Date of Award

Spring 1-1-2013

Document Type

Thesis

Degree Name

Master of Science (MS)

Department

Geological Sciences

First Advisor

Matthew J. Pranter

Second Advisor

Rex D. Cole

Third Advisor

Edmund R. Gustason III

Abstract

Statistical classification methods consisting of the k-nearest neighbor algorithm (k-NN), a probabilistic clustering procedure (PCP), and a novel method which incorporates outcrop-based thickness criteria through the use of well-log-indicator flags are evaluated for their ability to distinguish the fluvial architectural elements of the upper Mesaverde Group of the Piceance and Uinta basins as distinct electrofacies classes. Study data utilized in the training and testing of the classification methods come from 1626 wireline-log curve depth samples each associated with a known architectural-element classification as determined from detailed sedimentologic analysis of cores (N=9). Thickness criteria used in this study are derived from outcrop-based architectural-element measurements made by previous workers of the upper Mesaverde Group.

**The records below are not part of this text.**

(** X15.  A call of [Execute] calls [cmd.Run] once or not at all.  It
    does not call it, and gives the same result whatever the host would
    run, when the command is missing or the guard blocks it.  It calls it
    once when the command is a string that the guard allows, and then
    whatever comes of the call, success, failure, timeout or a process
    that cannot be started: the command run is the host shell with the
    command text as it was passed, neither trimmed nor lowercased, in the
    directory the guard judged the command against, and the result
    depends on the host through that one call only. *)
Theorem Execute_runs_at_most_once Run (t : ExecTool) (args : Args)
  (w : World) :
  (snd (exec Run t args w) = w /\
   (forall command,
      lookup (go "command") args = Some (VString command) ->
      Blocked (verdict t args command)) /\
   (forall Run', exec Run' t args w = exec Run t args w)) \/
  (exists command,
     lookup (go "command") args = Some (VString command) /\
     Allowed (verdict t args command) /\
     spawned (snd (exec Run t args w))
       = spawned w ++ [child t args command] /\
     last (CmdArgs (child t args command)) [] = command /\
     Dir (child t args command) = resolveCwd Getwd t args /\
     (forall Run',
        Run' (child t args command) (timeout t)
          = Run (child t args command) (timeout t) ->
        exec Run' t args w = exec Run t args w)).
Proof.
  destruct (lookup (go "command") args) as [[command|n|b|]|] eqn:E;
    try (left; split; [unfold Execute; now rewrite E|];
         split; [discriminate|]; intros Run'; unfold Execute; now rewrite E).
  destruct (verdict t args command) as [|c v] eqn:Ev.
  - right. exists command. split; [reflexivity|]. split; [exact Ev|].
    split; [|split; [|split]].
    + rewrite (@Execute_allowed mapUnicodeLower Getwd GOOS DurationString
                 ErrorResult Run t args w command E Ev).
      cbv zeta.
      destruct (timedOut _); [reflexivity|].
      destruct (runErr _); reflexivity.
    + unfold Spec.child, shellCmd. destruct (eqb_str GOOS (go "windows"));
        reflexivity.
    + unfold Spec.child, shellCmd. destruct (eqb_str GOOS (go "windows"));
        reflexivity.
    + intros Run' HR.
      rewrite (@Execute_allowed mapUnicodeLower Getwd GOOS DurationString
                 ErrorResult Run t args w command E Ev).
      rewrite (@Execute_allowed mapUnicodeLower Getwd GOOS DurationString
                 ErrorResult Run' t args w command E Ev).
      cbv zeta. now rewrite HR.
  - assert (Hb : Blocked (verdict t args command))
      by (rewrite Ev; discriminate).
    left. split; [|split].
    + now rewrite (@Execute_blocked mapUnicodeLower Getwd GOOS DurationString
                     ErrorResult Run t args w command E Hb).
    + intros c' Hc'. injection Hc' as <-. exact Hb.
    + intros Run'.
      rewrite (@Execute_blocked mapUnicodeLower Getwd GOOS DurationString
                 ErrorResult Run t args w command E Hb).
      now rewrite (@Execute_blocked mapUnicodeLower Getwd GOOS DurationString
                     ErrorResult Run' t args w command E Hb).
Qed.
(** X8.  The sync of line 105 is outside the [try]: when it raises,
    even a [LocalProtocolError], the exception leaves the loop and the send
    is not tried again. *)
Theorem failed_resync_leaves_the_loop fuel room target pill body msg e w :
  is_Some (rooms w !! star_room_id) ->
  body_of target = Ok body ->
  send_text_to_room (length (sends (trace w))) star_room_id
    (notice_text room pill body (event_id_of target)) false
    = SendRaises (LocalProtocolError msg) ->
  sync (syncs (trace w)) = SyncRaises e ->
  (loop (S fuel) room target pill w).1 = Raised e /\
  length (sends (trace (loop (S fuel) room target pill w).2))
    = length (sends (trace w)) + 1 /\
  syncs (trace (loop (S fuel) room target pill w).2) = syncs (trace w) + 1.
Proof.
  intros [star_room Hin] Hbody Hsend Hsync.
  erewrite loop_sync_raises by eassumption. simpl.
  rewrite sends_app, syncs_app, length_app. cbn. repeat split; lia.
Qed.

(** X9.  When the sync after a [LocalProtocolError] no longer shows the
    star room, the second pass stops at the membership test: the loop
    returns after one send attempt and one sync, with nothing delivered. *)
Theorem resync_without_the_room_abandons fuel room target pill body msg rooms' w :
  is_Some (rooms w !! star_room_id) ->
  body_of target = Ok body ->
  send_text_to_room (length (sends (trace w))) star_room_id
    (notice_text room pill body (event_id_of target)) false
    = SendRaises (LocalProtocolError msg) ->
  sync (syncs (trace w)) = SyncDone rooms' ->
  rooms' !! star_room_id = None ->
  (loop (S (S fuel)) room target pill w).1 = Returned tt /\
  length (sends (trace (loop (S (S fuel)) room target pill w).2))
    = length (sends (trace w)) + 1 /\
  syncs (trace (loop (S (S fuel)) room target pill w).2) = syncs (trace w) + 1 /\
  delivered (trace (loop (S (S fuel)) room target pill w).2) = delivered (trace w) /\
  rooms (loop (S (S fuel)) room target pill w).2 = rooms'.
Proof.
  intros [star_room Hin] Hbody Hsend Hsync Hout.
  erewrite loop_send_local_protocol_error by eassumption.
  rewrite loop_not_joined by exact Hout. simpl.
  rewrite <- app_assoc, sends_app, syncs_app, delivered_app, length_app, app_nil_r.
  cbn. repeat split; lia.
Qed.

(** X10.  A reaction inside the star room is dropped, also when it is a
    star of the bot itself: the handler returns without a send attempt and
    without a sync. *)
Theorem reaction_in_the_star_room_sends_nothing fuel room event reacted_to_id w :
  room_id room = star_room_id ->
  (handler fuel room event reacted_to_id w).1 = Returned tt /\
  sends (trace (handler fuel room event reacted_to_id w).2) = sends (trace w) /\
  syncs (trace (handler fuel room event reacted_to_id w).2) = syncs (trace w).
Proof.
  intros Hstar. destruct event as [ev|s src]; [|by (simpl; step; recount)].
  unfold _reaction. step.
  destruct (room_get_event _ _) as [tgt|m]; step; [|by recount].
  destruct (is_megolm tgt); step; [by recount|].
  case_bool_decide; simpl; [|by recount].
  case_bool_decide; [|done]. simpl. by recount.
Qed.

(** X11.  An undecrypted reaction, a failed lookup and an undecrypted
    target each end the handler, whoever sent the reaction and whatever its
    key is: it returns without a send attempt and without a sync, and an
    undecrypted reaction is not even looked up. *)
Theorem unreadable_events_are_dropped fuel room event reacted_to_id w :
  (exists sender source, event = Megolm sender source) \/
  (exists message,
     room_get_event (room_id room) reacted_to_id = RoomGetEventError message) \/
  (exists sender event_id,
     room_get_event (room_id room) reacted_to_id
       = RoomGetEventResponse (TargetMegolm sender event_id)) ->
  (handler fuel room event reacted_to_id w).1 = Returned tt /\
  sends (trace (handler fuel room event reacted_to_id w).2) = sends (trace w) /\
  syncs (trace (handler fuel room event reacted_to_id w).2) = syncs (trace w) /\
  ((exists sender source, event = Megolm sender source) ->
   lookups (trace (handler fuel room event reacted_to_id w).2) = lookups (trace w)).
Proof.
  intros Hbad. destruct event as [ev|s src].
  2: { simpl. step. recount. rewrite lookups_app. cbn. repeat split; auto; lia. }
  destruct Hbad as [(? & ? & ?)|Hbad]; [done|].
  unfold _reaction. step.
  destruct Hbad as [(m & ->)|(s & i & ->)]; step; recount;
    (repeat split; auto; intros (? & ? & ?); done).
Qed.

End Outcomes.

(** ** More about the router *)

(** X12.  An event of any type other than ["m.reaction"] is only
    logged: its payload is not read, so even a payload that would make the
    lookups raise does no harm, and the handler is not run. *)
Theorem other_event_types_are_only_logged
    (handler : MatrixRoom -> Event -> json -> M unit) room event w :
  ev_type event <> "m.reaction" ->
  unknown_with handler room event w =
    (Returned tt,
     emits w [Log DEBUG (LText ("Got unknown event with type to " +:+ ev_type event
                                +:+ " from " +:+ ev_sender event +:+ " in "
                                +:+ room_id room +:+ ".")) []]).
Proof.
  intros Htype. unfold unknown_with. case_bool_decide; [done|]. by step.
Qed.

(** X13.  A target id that is present but falsy (the empty string,
    [null], [0], [false], an empty list or dictionary) is treated like a
    missing one: the event is logged and the handler is not run. *)
Theorem falsy_target_is_not_dispatched
    (handler : MatrixRoom -> Event -> json -> M unit) room event rel target w :
  relates_to (ev_source event) = Ok (JDict rel) ->
  rel !! "event_id" = Some target ->
  truthy target = false ->
  unknown_with handler room event w =
    (Returned tt,
     emits w [Log DEBUG (LText ("Got unknown event with type to " +:+ ev_type event
                                +:+ " from " +:+ ev_sender event +:+ " in "
                                +:+ room_id room +:+ ".")) []]).
Proof.
  intros Hrel Hid Hfalsy. unfold unknown_with.
  case_bool_decide; step; [|done].
  rewrite Hrel. step. rewrite Hid. simpl. rewrite Hfalsy. by step.
Qed.

(** X14.  For an ["m.reaction"] whose relation has a truthy target id
    and the type ["m.annotation"], the router is the handler: it runs the
    handler on the same room, the same event and that target id, and ends
    as the handler ends, in the world the handler left, without a log line
    of its own. *)
Theorem dispatch_runs_the_handler
    (handler : MatrixRoom -> Event -> json -> M unit) room event rel target w :
  ev_type event = "m.reaction" ->
  relates_to (ev_source event) = Ok (JDict rel) ->
  rel !! "event_id" = Some target ->
  truthy target = true ->
  rel !! "rel_type" = Some (JStr "m.annotation") ->
  unknown_with handler room event w = handler room (Unknown event) target w.
Proof.
  intros Hty Hrel Hid Htruthy Htype.
  rewrite (annotation_is_dispatched handler room event rel target w) by assumption.
  unfold bind, ret. by destruct (handler room (Unknown event) target w) as [[[]| |] ?].
Qed.

(** X15.  An ["m.reaction"] whose content, or whose relation, is
    present but is no dictionary makes the router raise [AttributeError]:
    nothing is logged and the handler is not run. *)
Theorem malformed_relation_stops_the_router
    (handler : MatrixRoom -> Event -> json -> M unit) room event w :
  ev_type event = "m.reaction" ->
  (exists v, ev_source event !! "content" = Some v /\ forall d, v <> JDict d) \/
  (exists content v,
     ev_source event !! "content" = Some (JDict content) /\
     content !! "m.relates_to" = Some v /\ forall d, v <> JDict d) ->
  unknown_with handler room event w = (Raised (AttributeError "get"), w).
Proof.
  intros Hty Hbad. destruct Hbad as [(v & Hc & Hv)|(content & v & Hc & Hr & Hv)].
  - unfold unknown_with. case_bool_decide; [|done]. step.
    unfold relates_to. simpl. rewrite Hc. simpl.
    destruct v; try done. by destruct (Hv d).
  - apply (malformed_relation_raises handler room event v w Hty); [|exact Hv].
    unfold relates_to. simpl. rewrite Hc. simpl. by rewrite Hr.
Qed.

(** X16.  Router and handler together: a star reaction of the bot,
    received as an ["m.reaction"] annotation outside the star room, makes
    the bot look up the event that the relation names, in the room of the
    reaction, and send the notice for it once, when the star room is joined
    and the send is acknowledged. *)
Theorem router_relays_a_star star_room_id user_id make_pill room_get_event
    send_text_to_room sync fuel room event content rel target
    sender event_id body star_room ack w :
  ev_type event = "m.reaction" ->
  ev_source event !! "content" = Some (JDict content) ->
  content !! "m.relates_to" = Some (JDict rel) ->
  rel !! "event_id" = Some target ->
  truthy target = true ->
  rel !! "rel_type" = Some (JStr "m.annotation") ->
  rel !! "key" = Some (JStr star_glyph) ->
  ev_sender event = user_id ->
  room_id room <> star_room_id ->
  room_get_event (room_id room) target
    = RoomGetEventResponse (TargetMessage sender event_id body) ->
  rooms w !! star_room_id = Some star_room ->
  send_text_to_room (length (sends (trace w))) star_room_id
    (notice_text room (make_pill sender) body event_id) false
    = SendReturns (RoomSendResponse ack) ->
  unknown star_room_id user_id make_pill room_get_event send_text_to_room sync
    (S fuel) room event w =
  (Returned tt,
   emits w [Log DEBUG (LText ("Got reaction to " +:+ room_id room +:+ " from "
                              +:+ ev_sender event +:+ ".")) [];
            RoomGetEvent (room_id room) target;
            Log INFO (LText "Are we in the room?") [];
            Log INFO (LBool true) [];
            Log INFO (LRoom star_room) [];
            SendText star_room_id
              (notice_text room (make_pill sender) body event_id) false
              (SendReturns (RoomSendResponse ack));
            Log INFO (LSend (RoomSendResponse ack)) []]).
Proof.
  intros Hty Hc Hr Hid Htruthy Htype Hkey Hme Hroom Hget Hin Hsend.
  assert (relates_to (ev_source event) = Ok (JDict rel)) as Hrel.
  { unfold relates_to. simpl. rewrite Hc. simpl. by rewrite Hr. }
  unfold unknown.
  rewrite (annotation_is_dispatched _ room event rel target w) by assumption.
  erewrite bind_returned; [reflexivity|].
  rewrite (reaction_accepted _ _ _ _ _ _ _ _ _ _ _ _ Hget eq_refl Hme Hroom).
  2: { unfold reaction_content. rewrite Hrel. simpl. by rewrite Hkey. }
  erewrite loop_send_returns; [| exact Hin | reflexivity |].
  - by rewrite emits_emits.
  - simpl. recount. exact Hsend.
Qed.

(** ** The reconnect loop *)

Section Reconnect.

Variable star_room_id : string.
Variable user_id : string.
Variable authenticate : M bool.
Variable join : nat -> string -> join_result.
Variable sync_forever : nat -> forever_outcome.

Local Abbreviation session' :=
  (session star_room_id user_id authenticate join sync_forever).
Local Abbreviation main' :=
  (main star_room_id user_id authenticate join sync_forever).

(** The session of a client that is logged in and has the star room. *)
Lemma session_joined w w1 star_room :
  authenticate w = (Returned true, w1) ->
  rooms w1 !! star_room_id = Some star_room ->
  session' w =
    (match sync_forever (forevers (trace w1)) with
     | ForeverRaises e => Raised e
     | ForeverReturns => Returned None
     end,
     emits w1 [Log INFO (LText ("Logged in as " +:+ user_id)) [];
               Log INFO (LText "Joining star room") [];
               Log INFO (LText "We're already joined") [];
               SyncForever 9000000 true]).
Proof.
  intros Hauth Hin. unfold session. erewrite bind_returned by exact Hauth.
  cbv beta iota. unfold join_star_room. step. rewrite Hin. step.
  rewrite !forevers_app. cbn. rewrite !Nat.add_0_r.
  by destruct (sync_forever (forevers (trace w1))).
Qed.

(** One pass of [while True], from the outcome of the [try] body. *)
Lemma main_pass fuel w r w1 :
  session' w = (r, w1) ->
  main' (S fuel) w =
    match r with
    | Returned (Some b) => (Returned b, emits w1 [Close])
    | Returned None => main' fuel (emits w1 [Close])
    | Raised ClientConnectionError | Raised ServerDisconnectedError =>
        main' fuel
          (emits w1 [Log WARNING
                       (LText "Unable to connect to homeserver, retrying in 15s...") [];
                     Sleep 15; Close])
    | Raised e => (Raised e, emits w1 [Close])
    | OutOfFuel => (OutOfFuel, emits w1 [Close])
    end.
Proof.
  intros Hsession. simpl. unfold bind at 1, try_finally, try_except.
  rewrite Hsession. destruct r as [[b|]|e|]; try destruct e; by step.
Qed.

(** X17.  When the login fails, [main] returns [False] at once: the
    client is closed, nothing is joined, [sync_forever] is not entered and
    the login is not tried again. *)
Theorem failed_login_ends_main fuel w w1 :
  authenticate w = (Returned false, w1) ->
  main' (S fuel) w = (Returned false, emits w1 [Close]).
Proof.
  intros Hauth. apply (main_pass fuel w (Returned (Some false)) w1).
  unfold session. by erewrite bind_returned by exact Hauth.
Qed.

(** X18.  When the connection drops during [sync_forever], a warning is
    logged, the process sleeps 15 seconds, the client is closed and the
    loop starts over from the login.  A client that already has the star
    room makes no join attempt. *)
Theorem dropped_connection_is_retried fuel w w1 star_room e :
  authenticate w = (Returned true, w1) ->
  rooms w1 !! star_room_id = Some star_room ->
  sync_forever (forevers (trace w1)) = ForeverRaises e ->
  e = ClientConnectionError \/ e = ServerDisconnectedError ->
  main' (S fuel) w =
    main' fuel
      (emits w1 [Log INFO (LText ("Logged in as " +:+ user_id)) [];
                 Log INFO (LText "Joining star room") [];
                 Log INFO (LText "We're already joined") [];
                 SyncForever 9000000 true;
                 Log WARNING
                   (LText "Unable to connect to homeserver, retrying in 15s...") [];
                 Sleep 15;
                 Close]).
Proof.
  intros Hauth Hin Hdrop He.
  pose proof (session_joined w w1 star_room Hauth Hin) as Hsession.
  rewrite Hdrop in Hsession. rewrite (main_pass fuel _ _ _ Hsession).
  destruct He as [-> | ->]; by rewrite emits_emits.
Qed.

Through an approach which integrates select classifier results with thickness criteria, an overall accuracy (number of correctly predicted samples/total testing samples) of 83.6% was achieved for a simplified four-class architectural-element realization. Architectural elements were predicted with user's accuracies (accuracy of an individual class) of 0.891, 0.376, 0.735, and 0.985 for the floodplain, crevasse splay, single-story channel body, and multi-story channel body classes, respectively. Without the additional refinement allowed by the incorporation of thickness criteria, the k-NN and PCP classifiers produced similar results, with the k-NN technique consistently outperforming the PCP technique by a slight margin. In both the k-NN and PCP techniques, the combination of wire-line log curves GR and RHOB proved to be the most useful assemblage tested.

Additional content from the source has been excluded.